Keywords

1 Introduction

Medical knowledge extraction is the second most popular area in data mining applications [2]. A diagnosis support tool should deal with the diagnosis uncertainty and medical data imprecision. Simultaneously, the support tool should offer not only diagnosis efficiency but also an inference that is easy to understand for physicians and a reasonable size of extracted knowledge [3]. These are inevitable requirements of a knowledge engineer and a diagnostician cooperation. In medicine even reliable tools can not substitute a diagnostician, they can only support him.
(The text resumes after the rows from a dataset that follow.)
Lemma wp_push h n id row (Q : error + (option error * string) -> Node -> Prop) :
  node_ok n -> rows (tenant_virtual_keys (nd_db n)) !! id = Some row -> ky_Status row <> StatusRevoked ->
  (forall t' pe s, let n' := mkNode (nd_db n) t' (nd_restored n) in
     node_ok n' -> (reliable -> pe = None) ->
     (pe = None -> secret_of row s /\ served t' !! id = Some (projection_of row s)) ->
     (forall k, k <> id -> served t' !! k = served (nd_target n) !! k) -> Q (inr (pe, s)) n') ->
  wp h (push cipher row) n Q.
Proof.
  intros Hn Hrow Hst HQ. destruct (ko_secret cipher _ (no_keys n Hn) _ _ Hrow) as (secret & Hsec & _).
  assert (Hid : ky_ID row = id) by by apply (ko_key cipher _ (no_keys n Hn)).
  unfold push. rewrite Hsec. wp_step. unfold on_target. wp_step.
  pose proof (upsert_law (projection_of row secret) (nd_target n)) as Hlaw.
  pose proof (fun Hr : reliable => proj1 Hr (projection_of row secret) (nd_target n)) as Hrel.
  destruct (Upsert (projection_of row secret) (nd_target n)) as [pe t'] eqn:E. simpl in *. wp_step.
  rewrite Hid in Hlaw. apply HQ; [|done| |].
  - eapply node_ok_served; try done. destruct pe; [done|by right].
  - intros ->. split; [done|]. by rewrite Hlaw, lookup_insert_eq.
  - intros k Hk. destruct pe; [destruct Hlaw as [->| ->]; [done|]|rewrite Hlaw]; by rewrite lookup_insert_ne.
Qed.

(** How a key stands after an attempt to project it. *)
Definition projected row row' (pe : option error) : Prop :=
  same_key row row' /\ ky_DesiredState row' = ky_DesiredState row /\
  ky_DesiredGeneration row' = ky_DesiredGeneration row /\
  match pe with
  | None => ky_AppliedGeneration row' = ky_DesiredGeneration row /\
            ky_Status row' = if bool_decide (ky_DesiredState row = DesiredActive) then StatusActive else StatusRevoked
  | Some _ => ky_AppliedGeneration row' = ky_AppliedGeneration row /\ ky_Status row' = StatusFailed
  end.

Definition behind row : Prop := ky_AppliedGeneration row < ky_DesiredGeneration row.
#[global] Instance behind_dec row : Decision (behind row).
Proof. unfold behind. apply _. Defined.

(** One key of a tenant is brought forward, or its failure recorded; the
    others stay. *)
Definition advanced (t id : string) w w' (pe : option error) : Prop :=
  (forall k, k <> id -> rows (tenant_virtual_keys w') !! k = rows (tenant_virtual_keys w) !! k) /\
  match rows (tenant_virtual_keys w) !! id with
  | Some row =>
      exists row', rows (tenant_virtual_keys w') !! id = Some row' /\
        ((ky_TenantID row = t /\ behind row /\ projected row row' pe) \/
         (~ (ky_TenantID row = t /\ behind row) /\ row' = row /\ pe = None))
  | None => rows (tenant_virtual_keys w') !! id = None /\ pe = None
  end.

Lemma behind_unfinished w row :
  phase_ok row -> behind row ->
  ky_Status row <> StatusActive /\ ky_Status row <> StatusRevoked /\
  (ky_DesiredState row = DesiredActive \/ ky_DesiredState row = DesiredRevoked).
Proof.
  unfold behind. intros [(S & D & A)|[(S & D & A)|[(S & D & A)|[(S & D & A)|(S & D & A)]]]] Hb; try lia.
  all: rewrite S; split_and!; [by vm_compute..|tauto].
Qed.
The most popular medical knowledge extraction approaches are decision trees [5], support vector machines [4] and neural networks [1]. Their inference parameters (weights or structure) can be translated to the readable IF-THEN rules with additional methods. In this paper the connection of the Dempster-Shafer theory (DST) and the fuzzy set theory (FST) is used to perform diagnostic inference. With the basic probability assignment (critical component of DST) it is possible to represent the knowledge uncertainty. On the other hand, FST is used as well-known method to represent data imprecision in many fields. As a result of a study on these methods, new rule extraction algorithm is described. The main requirement in the proposed algorithm is to provide a consistent and easy to interpret diagnostic rule base, also paying attention to its reliability. Experimental results evaluate the approach from the point of view of a diagnostician and knowledge engineer cooperation.
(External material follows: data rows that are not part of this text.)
(** A place in a value: the keys and positions that lead to it. *)
Inductive place := PKey (i : nat) (key : string) | PIndex (i : nat).

Definition is_leaf (v : json) : bool :=
  match v with JArr _ | JObj _ => false | _ => true end.

Fixpoint at_place (v : json) (path : list place) : option json :=
  match path with
  | [] => Some v
  | PIndex i :: rest => match v with JArr l => match l !! i with Some x => at_place x rest | None => None end | _ => None end
  | PKey i key :: rest =>
      match v with
      | JObj l => match l !! i with
                  | Some (k, x) => if bool_decide (k = key) then at_place x rest else None
                  | None => None end
      | _ => None
      end
  end.

Definition below_sensitive (path : list place) : bool :=
  existsb (fun p => match p with PKey _ key => sensitiveKey key | PIndex _ => false end) path.

Lemma redact_at path : forall v force,
  at_place (redactValue v force) path =
  match at_place v path with
  | Some x => Some (redactValue x (force || below_sensitive path))
  | None => None
  end.
Proof.
  induction path as [|p path IH]; intros v force; [simpl; by rewrite orb_false_r|].
  destruct p as [i key|i]; destruct v as [|b|n|s|l|l]; cbn [at_place below_sensitive existsb]; try by destruct force.
  - rewrite redact_obj, list_lookup_fmap. destruct (l !! i) as [[k x]|]; [|done]. simpl.
    case_bool_decide as Ek; [|done]. subst k. rewrite IH. by rewrite orb_assoc.
  - rewrite redact_arr, list_lookup_fmap. destruct (l !! i) as [x|]; [|done]. simpl. apply IH.
Qed.

(** Redaction is complete and exact: the redacted value has the same
    places; whatever scalar stands below a sensitive key, at any depth and
    through any arrays, is replaced by "[REDACTED]", and every other scalar is
    kept as it was; redacting again changes nothing. *)
Theorem redaction_exact v path :
  (match at_place v path with
   | Some x => exists y, at_place (redactValue v false) path = Some y /\
       if is_leaf x then y = if below_sensitive path then redacted else x else is_leaf y = false
   | None => at_place (redactValue v false) path = None
   end) /\ redactValue (redactValue v false) false = redactValue v false.
Proof.
  split.
  - rewrite redact_at. destruct (at_place v path) as [x|]; [|done]. eexists. split; [done|].
    by destruct x, (below_sensitive path).
  - assert (Hid : forall v f, redactValue (redactValue v f) f = redactValue v f); [|apply Hid].
    clear. intros v. induction v as [|b|n|s|l Hl|l Hl] using json_nested_ind; intros f; try by destruct f.
    + rewrite !redact_arr, <-list_fmap_compose. f_equal. induction Hl as [|x l Hx _ IH]; [done|].
      rewrite !fmap_cons, IH. f_equal. apply Hx.
    + rewrite !redact_obj, <-list_fmap_compose. f_equal. induction Hl as [|[k x] l Hx _ IH]; [done|].
      rewrite !fmap_cons, IH. f_equal. simpl. f_equal. apply Hx.
Qed.

(** ** What an event records *)
Section Appended.
  Context `{GoJson} `{Sql}.

(** A stored snapshot decodes to the redaction of what was given. *)
Definition snapshot_of (given : snapshot) (stored : string) : Prop :=
  match given with
  | None => stored = EmptyString
  | Some (inl _) => False
  | Some (inr raw) =>
      if is_empty raw || bool_decide (raw = "null") then stored = EmptyString
      else exists v, Unmarshal raw = inr v /\ Unmarshal stored = inr (redactValue v false)
  end.

Lemma canonical_redact v : forall force,
  canonical_with text_ok number_ok v = true -> canonical_with text_ok number_ok (redactValue v force) = true.
Proof.
  assert (Hr : canonical_with text_ok number_ok redacted = true) by (by apply text_ok_ascii).
  induction v as [|b|n|s|l Hl|l Hl] using json_nested_ind; intros force; try by destruct force.
  - rewrite redact_arr. cbn [canonical_with]. rewrite !forallb_forall. intros Hc x [y [-> Hy]]%list_elem_of_In%list_elem_of_fmap.
    rewrite Forall_forall in Hl. by apply Hl, Hc, list_elem_of_In.
  - rewrite redact_obj. cbn [canonical_with]. rewrite <-list_fmap_compose. intros [Hk Hc]%andb_true_iff.
    apply andb_true_iff. split; [exact Hk|]. rewrite forallb_forall in Hc |- *.
    intros x [[k y] [-> Hy]]%list_elem_of_In%list_elem_of_fmap. simpl. rewrite Forall_forall in Hl.
    apply (Hl _ Hy). apply (Hc (k, y)). by apply list_elem_of_In.
Qed.

Lemma redactSnapshot_of given stored : redactSnapshot given = inr stored -> snapshot_of given stored.
Proof.
  unfold redactSnapshot, snapshot_of, RedactJSON. destruct given as [[e|raw]|]; [done| |by intros [= <-]].
  destruct (_ || _); [by intros [= <-]|]. destruct (Unmarshal raw) as [e|v] eqn:Eu; [done|]. intros [= <-].
  exists v. split; [done|]. by eapply unmarshal_marshal, canonical_redact, unmarshal_canonical.
Qed.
2 Medical Diagnosis Support Based on the DST and FST

Medical diagnosis support is usually based on with the IF-THEN rules [2], which shape the inference from symptoms (conditions in a premise) and diagnosis (conclusion). Let us denote \(\varvec{x}\) as the medical data case represented with p symptoms:

$$\begin{aligned} \varvec{x} = [x_1, x_2, ..., x_j, ..., x_p]^\top . \end{aligned}$$
(1)

A simultaneous use of the DST and FST [8] makes it possible to define the fuzzy focal element, which is a simple or complex logical condition related to the specific medical data symptoms, which can be test results or natural language statements like “high temperature” [8]. The simplest focal element considers only one symptom and the most complex focal element considers p symptoms. It is clear that the possible number of fuzzy focal elements for one diagnosis equals \(2^p-1\). General form of the fuzzy focal element can be represented in the following way:

$$\begin{aligned} s^{(r_l)}:\,X_{j}\text { is }A_{j}^{(r_l)} \wedge \cdots \wedge X_{k}\text { is }A_{k}^{(r_l)}, \end{aligned}$$
(2)

where \(A_j^{(r_l)}\) is the fuzzy set described by the fuzzy membership function \(\mu ^{(r_l)}_j\), (j = 1, ..., p, \(r_l\) = 1, ..., \(n^{(l)}\), l = 1, ..., C). This membership function describes j-th symptom values characteristic for the l-th diagnosis. The \(m_l(s^{(r_l)})\) value is assigned to this focal element. The \(m_l(s^{r_l})\), \(r_l\) = 1, ..., \(n^{(l)}\), make the basic probability assignment. In the decision support area the latter can be treated as the uncertainty of diagnostic rules.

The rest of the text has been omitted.